**What is required:** Each line of the entries, from the first to the line containing "taskId task finishedAt;", is to be transcribed exactly as it stands; include no other lines.
Records for the task START
(** *** Running a task *)

(** A report that a task finished.  Returns the execution when it applied. *)
Definition complete_tx (taskId : oid) (token : Z) (out : json) (r : Readings)
    : tx DB (option oid) :=
  let finishedAt := now r in
  won ← transitionTask taskId T_RUNNING T_COMPLETED
    (λ t, release_lease (t {{ output := out; t_completedAt := Some finishedAt }}))
    (λ t, bool_decide (leaseToken t = token));
  if negb won then mret None else
  task ← Task_findById taskId;
  _ ← Attempt_updateOne taskId (attempt task)
        (λ a, a {{ a_status := A_SUCCEEDED; a_finishedAt := Some finishedAt;
                   a_durationMs := durationMs task finishedAt }});
  _ ← afterTaskSucceeded r taskId task finishedAt;
  mret (Some (t_executionId task)).

Definition completeTask (taskId : oid) (token : Z) (out : json) : prog (World Q) bool :=
  applied ← transaction (complete_tx taskId token out);
  match applied with
  | None => Ret false
  | Some executionId => _ ← dispatchReady executionId; Ret true
  end.

(** The result of [failTask]: not applied, or the outcome, with the task and
    the delay when it will be retried. *)
Inductive fail_result : Type :=
| NotApplied
| Retrying (task : Task) (delayMs : Z)
| FailedForGood (outcome : TASK_STATUS).

Definition fail_tx (taskId : oid) (token : Z) (error : thrown) (r : Readings)
    : tx DB fail_result :=
  let message := error_message error in
  let retryable := isRetryable error in
  let finishedAt := now r in
  db ← tx_get;
  match findOne taskId (λ t, bool_decide (t_status t = T_RUNNING) &&
                             bool_decide (leaseToken t = token)) (tasks db) with
  | None => mret NotApplied
  | Some task =>
      _ ← Attempt_updateOne taskId (attempt task)
            (λ a, a {{ a_status := if is_timeout error then A_TIMED_OUT else A_FAILED;
                       a_finishedAt := Some finishedAt;
                       a_durationMs := durationMs task finishedAt;
                       a_error := Some (message, retryable) }});
      db ← tx_get;
      execution ← tx_lift (get_or_type_error (executions db !! t_executionId task));
      let attemptsLeft := bool_decide (attempt task < maxAttempts task)%Z in
      if retryable && attemptsLeft && live (x_status execution) then
        let delayMs := cfg_backoff cfg (random r) (attempt task) (baseDelayMs task) in
        won ← transitionTask taskId T_RUNNING T_RETRYING
          (λ t, (release_lease t) {{ t_error := Some message;
                                     retryAt := Some (finishedAt + delayMs)%Z }})
          (λ t, bool_decide (leaseToken t = token));
        if negb won then mret NotApplied else
        _ ← emit r "task.retrying" (t_executionId task)
          (JObj [("taskId", JStr (oid_str taskId)); ("key", JStr (t_key task));
                 ("attempt", JNum (attempt task)); ("delayMs", JNum delayMs);
                 ("error", JStr message)]);
        mret (Retrying task delayMs)
      else
        let outcome := if retryable && negb attemptsLeft then T_DEAD_LETTER else T_FAILED in
        won ← transitionTask taskId T_RUNNING T_FAILED
          (λ t, (release_lease t) {{ t_error := Some message; t_completedAt := Some finishedAt }})
          (λ t, bool_decide (leaseToken t = token));
        if negb won then mret NotApplied else
        _ ← (if bool_decide (outcome = T_DEAD_LETTER) then
               _ ← transitionTask taskId T_FAILED T_DEAD_LETTER (λ t, t) (λ _, true); mret tt
             else mret tt);
        _ ← afterTaskFailedForGood r taskId task outcome message retryable finishedAt;
        mret (FailedForGood outcome)
  end.

Definition failTask (taskId : oid) (token : Z) (error : thrown) : prog (World Q) fail_result :=
  result ← transaction (fail_tx taskId token error);
  _ ← match result with
      | Retrying task delayMs => enqueueRetrySafely taskId task delayMs
      | _ => Ret tt
      end;
  Ret result.

(** A worker picks up a task.  [None] means: skip it. *)
Record Claimed := mkClaimed {
  claimed_id : oid;
  claimed_task : Task;
  claimed_input : json;
  claimed_parents : gmap string json
}.

Definition abandon_attempts (taskId : oid) (before : Z) (r : Readings) : tx DB unit :=
  tx_modify (λ db, db {{ attempts := (updateMany
    (λ a, bool_decide (a_taskId a = taskId) && bool_decide (a_attempt a < before)%Z
          && bool_decide (a_status a = A_RUNNING))
    (λ a, a {{ a_status := A_ABANDONED; a_finishedAt := Some (now r) }}) (attempts db)).2 }}).

(** The unique index on (taskId, attempt) rejects a second record. *)
Definition create_attempt (taskId : oid) (task : Task) (workerId : string) (r : Readings)
    : tx DB unit :=
  db ← tx_get;
  match attempts db !! (taskId, attempt task) with
  | Some _ => tx_throw (DuplicateKey ["taskId"; "attempt"])
  | None =>
      tx_modify (λ db, db {{ attempts := <[(taskId, attempt task) :=
        {| a_taskId := taskId; a_executionId := t_executionId task; a_attempt := attempt task;
           a_workerId := workerId; a_leaseToken := leaseToken task; a_status := A_RUNNING;
           a_startedAt := now r; a_finishedAt := None; a_durationMs := None;
           a_error := None |}]> (attempts db) }})
  end.

Definition poison_message (task : Task) : string :=
  "Exceeded " +:+ pretty (maxAttempts task) +:+
  " attempts (previous attempts were abandoned by lost workers)".
(* ===== verification/EngineInv.v ===== *)
(** * What holds in every reachable world

    [db_inv] is the invariant of the database: every run satisfies [run_inv],
    its tasks are the copy of a valid graph, leases and approval requests agree
    with the statuses.  [db_guar] is what one atomic step may change.  Both are
    proved for every atomic step of every function of the engine, and so hold
    under any interleaving, any crash and any behaviour of the queue. *)

From S2P Require Import Prelude Program States Dag DagFacts DagSpec Models Retry TaskRepo.
From S2P Require Import Dispatcher Engine RunInv EngineTx.

(** ** The tasks of one run *)

Definition run_tasks (ts : gmap oid Task) (e : oid) : gmap oid Task :=
  filter (λ kv : oid * Task, t_executionId kv.2 = e) ts.

Lemma run_tasks_Some ts e i t :
  run_tasks ts e !! i = Some t ↔ ts !! i = Some t ∧ t_executionId t = e.
Proof. apply map_lookup_filter_Some. Qed.

Lemma run_tasks_insert ts e i t t' :
  ts !! i = Some t → t_executionId t = e → t_executionId t' = e →
  run_tasks (<[i := t']> ts) e = <[i := t']> (run_tasks ts e).
Proof. intros _ _ He. unfold run_tasks. by rewrite map_filter_insert_True. Qed.

Lemma run_tasks_insert_other ts e i t t' :
  ts !! i = Some t → t_executionId t ≠ e → t_executionId t' ≠ e →
  run_tasks (<[i := t']> ts) e = run_tasks ts e.
Proof.
  intros Hi Ht Ht'. unfold run_tasks. apply map_eq. intros j. apply option_eq. intros u.
  rewrite !map_lookup_filter_Some. destruct (decide (i = j)) as [<-|Hne].
  - rewrite lookup_insert_eq, Hi. split; intros [[= <-] ?]; done.
  - by rewrite lookup_insert_ne.
Qed.

Lemma run_tasks_on_run ts e f :
  (∀ t, t_executionId (f t) = t_executionId t) → run_tasks (on_run e f ts) e = f <$> run_tasks ts e.
Proof.
  intros Hf. apply map_eq. intros j. apply option_eq. intros u.
  rewrite run_tasks_Some, lookup_fmap, fmap_Some. unfold on_run. rewrite lookup_fmap, fmap_Some.
  unfold of_run. split.
  - intros [(t & Ht & ->) He]. exists t. rewrite run_tasks_Some.
    case_bool_decide as Hr; [done|]. done.
  - intros (t & [Ht He]%run_tasks_Some & ->). split; [|by rewrite Hf].
    exists t. by rewrite bool_decide_eq_true_2.
Qed.

Lemma run_tasks_on_run_other ts e e' f :
  (∀ t, t_executionId (f t) = t_executionId t) → e' ≠ e →
  run_tasks (on_run e f ts) e' = run_tasks ts e'.
Proof.
  intros Hf Hne. unfold run_tasks, on_run. apply map_eq. intros j. apply option_eq. intros u.
  rewrite !map_lookup_filter_Some, lookup_fmap, fmap_Some. unfold of_run. split.
  - intros [(t & Ht & ->) He]. simpl in He. case_bool_decide as Hr; [|done].
    rewrite Hf in He. congruence.
  - intros [Ht He]. simpl in He. split; [|done]. exists u. split; [done|].
    by rewrite bool_decide_eq_false_2 by congruence.
Qed.
(** A child whose other dependencies are complete becomes READY. *)
Lemma complete_child db' j u :
  db_inv cfg db' → executions db' = <[e := x']> (executions (w_db w)) → tasks db' = ts' →
  x_status x = E_RUNNING →
  tasks (w_db w) !! j = Some u → t_executionId u = e → t_status u = T_PENDING →
  (∀ k v, tasks (w_db w) !! k = Some v → t_executionId v = e → t_key v ∈ dependsOn u →
     k = i ∨ t_status v = T_COMPLETED) →
  x_status x' = E_RUNNING ∧ ∃ u', ts' !! j = Some u' ∧ t_status u' = T_READY ∧ t_executionId u' = e.
Proof.
  intros Hdb' Hxs Hts Hr Hj He Hp Hdeps. destruct Hl as (Hi & Hst & _).
  assert (Hne : i ≠ j) by (intros <-; congruence).
  set (u' := after_success x t (w_clock w) u).
  assert (Hu' : ts' !! j = Some u').
  { unfold ts'. rewrite (on_run_lookup e _ _ j u) by (by rewrite lookup_insert_ne).
    unfold of_run. by rewrite bool_decide_eq_true_2. }
  assert (He' : t_executionId u' = e) by (unfold u'; by rewrite success_executionId).
  assert (Hrun : run_inv x' (run_tasks ts' e)).
  { rewrite <- Hts. apply (di_run _ _ Hdb'). by rewrite Hxs, lookup_insert_eq. }
  assert (Hju : run_tasks ts' e !! j = Some u') by (by apply run_tasks_Some).
  assert (Hstat : t_status u' = T_PENDING ∨ t_status u' = T_READY).
  { unfold u'. destruct (after_success_status x t (w_clock w) u) as [->|(_ & -> & _)]; auto. }
  assert (Hx' : x_status x' = E_RUNNING).
  { destruct (succeeded_status x (w_clock w)) as [(_ & _ & Hc)|[Hc _]]; [|by rewrite <- Hr].
    pose proof (ri_completed _ _ Hrun j u' Hc Hju). by destruct Hstat; congruence. }
  split; [done|]. exists u'. split_and!; [done| |done]. destruct Hstat as [Hsp|]; [|done].
  pose proof (ri_running _ _ Hrun j u' Hx' Hju) as Hnp. unfold promotable in Hnp.
  rewrite Hsp, bool_decide_eq_true_2 in Hnp by done. apply bool_decide_eq_false in Hnp.
  destruct Hnp. rewrite (ri_remaining _ _ Hrun j u') by (done || by rewrite Hx').
  apply deps_done_remaining. intros k v' [Hk Hv]%run_tasks_Some Hin.
  assert (Hkeys : dependsOn u' = dependsOn u).
  { by destruct (snapshot_fields u u' (after_success_snapshot x t _ u)) as (_ & ? & _). }
  rewrite Hkeys in Hin. unfold ts', on_run in Hk. rewrite lookup_fmap in Hk.
  apply fmap_Some in Hk as (v & Hkv & ->).
  assert (Hcompl : t_status v = T_COMPLETED).
  { apply lookup_insert_Some in Hkv as [[<- <-]|[Hki Hkv]]; [done|].
    assert (t_executionId v = e ∧ t_key v ∈ dependsOn u) as [Hve Hvk].
    { unfold of_run in *. case_bool_decide; [|done]. split; [done|].
      by destruct (snapshot_fields v _ (after_success_snapshot x t (w_clock w) v)) as (<- & _). }
    by destruct (Hdeps k v Hkv Hve Hvk) as [->|]. }
  destruct (of_run e v); [|done].
  by destruct (after_success_status x t (w_clock w) v) as [->|(Hpv & _)]; congruence.
Qed.
End complete.
(** *** Every command keeps the invariant *)

Ltac lookups :=
  repeat match goal with
  | H : context [<[?i:=_]> _ !! ?i] |- _ => rewrite lookup_insert_eq in H
  | |- context [<[?i:=_]> _ !! ?i] => rewrite lookup_insert_eq
  | H : context [delete ?i _ !! ?i] |- _ => rewrite lookup_delete_eq in H
  | |- context [delete ?i _ !! ?i] => rewrite lookup_delete_eq
  | Hne : ?i ≠ ?j, H : context [<[?i:=_]> _ !! ?j] |- _ => rewrite (lookup_insert_ne _ i j) in H by exact Hne
  | Hne : ?i ≠ ?j |- context [<[?i:=_]> _ !! ?j] => rewrite (lookup_insert_ne _ i j) by exact Hne
  | Hne : ?i ≠ ?j, H : context [delete ?i _ !! ?j] |- _ => rewrite (lookup_delete_ne _ i j) in H by exact Hne
  | Hne : ?i ≠ ?j |- context [delete ?i _ !! ?j] => rewrite (lookup_delete_ne _ i j) by exact Hne
  end.

(** The id [i] of a goal about the invariant against the id [j] of a command. *)
Ltac compare_ids j i := destruct (decide (j = i)) as [<-|?]; lookups.

Lemma wfEnqueue_ok id q : queue_ok q → queue_ok (wfEnqueue id q).2.
Proof.
  intros Hq. unfold wfEnqueue. case_decide as Hid; [done|].
  rewrite (qo_members q Hq) in Hid. destruct Hq as [Hnd Hr Hd Hm]. simpl.
  split; cbn.
  - apply NoDup_app. split_and!; [done| |apply NoDup_singleton]. set_solver.
  - intros i [Hi|Hi]%elem_of_app; [by apply Hr|]. apply list_elem_of_singleton in Hi as ->.
    rewrite !eq_None_not_Some. naive_solver.
  - done.
  - intros i. rewrite elem_of_union, elem_of_singleton, Hm, elem_of_app, list_elem_of_singleton.
    tauto.
Qed.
Records for the task END
**Solution to the problem:**
(** *** Running a task *)

(** A report that a task finished.  Returns the execution when it applied. *)
Definition complete_tx (taskId : oid) (token : Z) (out : json) (r : Readings)
    : tx DB (option oid) :=
  let finishedAt := now r in
  won ← transitionTask taskId T_RUNNING T_COMPLETED
    (λ t, release_lease (t {{ output := out; t_completedAt := Some finishedAt }}))
    (λ t, bool_decide (leaseToken t = token));
  if negb won then mret None else
  task ← Task_findById taskId;
  _ ← Attempt_updateOne taskId (attempt task)
        (λ a, a {{ a_status := A_SUCCEEDED; a_finishedAt := Some finishedAt;
                   a_durationMs := durationMs task finishedAt }});
  _ ← afterTaskSucceeded r taskId task finishedAt;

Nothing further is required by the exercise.